Lily était restée assise par terre contre le mur froid du couloir toute la nuit, le regard vitreux et le teint blême. Son cœur était inerte et elle semblait comme morte. Du moins, elle avait la sensation de l’être. Les évènements l’avaient complètement dépassée, comme le périple qu’elle avait mené avec Kaël et les épreuves qu’ils avaient subies pendant plusieurs jours : le désert, les Marais Hurlants, le lac de sang, le fantôme d’Aaron, la traîtrise de Marius et de Lixi…
Si seulement il ne s’agissait que de cela.
Il s’était ensuivi son retour difficile avec Kaël, son combat terrible contre Victor, mais surtout, la révélation que le fils de Sian était son frère, Aaron, qu’elle chérissait et imaginait depuis son enfance.
À l’instant où elle avait appris que son frère décédé qu’elle n’avait jamais connu était en réalité bien vivant, et qu’il se trouvait sous ses yeux, elle avait déjà commis l’irréparable.

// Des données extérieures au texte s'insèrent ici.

(** [x > y] *)
Definition gtb (x y : Q) : bool :=
  match x ?= y with Gt => true | _ => false end.

(** [x < y] *)
Definition ltb (x y : Q) : bool := gtb y x.

(** [int(math.ceil(x))] *)
Definition ceil (x : Q) : Z := Qceiling x.

Definition of_int (n : Z) : Q := inject_Z n.

End Py.

Infix "+!" := Py.add (at level 50, left associativity).
Infix "-!" := Py.sub (at level 50, left associativity).
Infix "*!" := Py.mul (at level 40, left associativity).

(** ** FUNCTIONS *)

(** [calculate_emi(principal, annual_rate, years)] returns [(emi, n, r)]. *)
Definition calculate_emi (principal annual_rate : Q) (years : Z)
  : result (Q * Z * Q) :=
  let r := Py.div_lit annual_rate (Py.of_int (12 * 100)) in
  let n := (years * 12)%Z in
  if Py.eqb r 0 then
    emi <- Py.div principal (Py.of_int n) ;;
    Ok (emi, n, r)
  else
    p1 <- Py.pow (1 +! r) n ;;
    p2 <- Py.pow (1 +! r) n ;;
    emi <- Py.div (principal *! r *! p1) (p2 -! 1) ;;
    Ok (emi, n, r).

(** The inputs on which a divisor of [calculate_emi] vanishes. *)
Definition emi_undefined (rate : Q) (years : Z) : Prop :=
  years = 0%Z
  \/ (rate == - (1200) /\ (years < 0)%Z)
  \/ rate == - (2400).

(** [remaining_balance(P, r, emi, k)]: the closed form, with no branch on
    [r]. *)
Definition remaining_balance (P r emi : Q) (k : Z) : result Q :=
  p1 <- Py.pow (1 +! r) k ;;
  p2 <- Py.pow (1 +! r) k ;;
  q <- Py.div (emi *! (p2 -! 1)) r ;;
  Ok (P *! p1 -! q).

(** [future_value_monthly_sip(pmt, annual_return, months)] *)
Definition future_value_monthly_sip (pmt annual_return : Q) (months : Z)
  : result Q :=
  let r := Py.div_lit annual_return (Py.of_int (12 * 100)) in
  if Py.eqb r 0 then Ok (pmt *! Py.of_int months)
  else
    p <- Py.pow (1 +! r) months ;;
    Py.div (pmt *! (p -! 1)) r.

(** [npv_stream(payment, discount_rate, months)] *)
Definition npv_stream (payment discount_rate : Q) (months : Z) : result Q :=
  let r := Py.div_lit discount_rate (Py.of_int (12 * 100)) in
  if Py.eqb r 0 then Ok (payment *! Py.of_int months)
  else
    p <- Py.pow (1 +! r) (- months) ;;
    Py.div (payment *! (1 -! p)) r.

(** ** TAB 1 - EMI *)

Inductive burden : Type := LightBurden | HeavyBurden | VeryHeavyBurden.

Record emi_lab : Type := {
  total_payment : Q;
  total_interest : Q;
  interest_burden : burden
}.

Elle était en train de vivre ce genre de tragédie qui n’existait que dans les livres.
Pendant cette nuit où elle était restée assise là, sans fermer l’œil, elle avait eu le temps de réfléchir. Elle ignorait ce qui était le plus terrible entre le fait que son frère aille très certainement mourir à cause d’elle, ou le fait que sa mère lui ait caché son existence toute sa vie.
Depuis ces deux décennies, Isabelle avait veillé sur son fils qui était dans le coma au sein de l’hôpital où elle travaillait. Cet établissement se trouvait seulement à un kilomètre de l’appartement où elle vivait avec son autre enfant, Lily, à qui elle avait laissé croire que son frère était mort. Mais était-elle complètement inconsciente ? Plus elle y songeait, et plus l’effroi faisait place à la colère. Colère contre elle-même mais surtout contre sa mère. Comment avait-elle pu lui mentir à ce point ?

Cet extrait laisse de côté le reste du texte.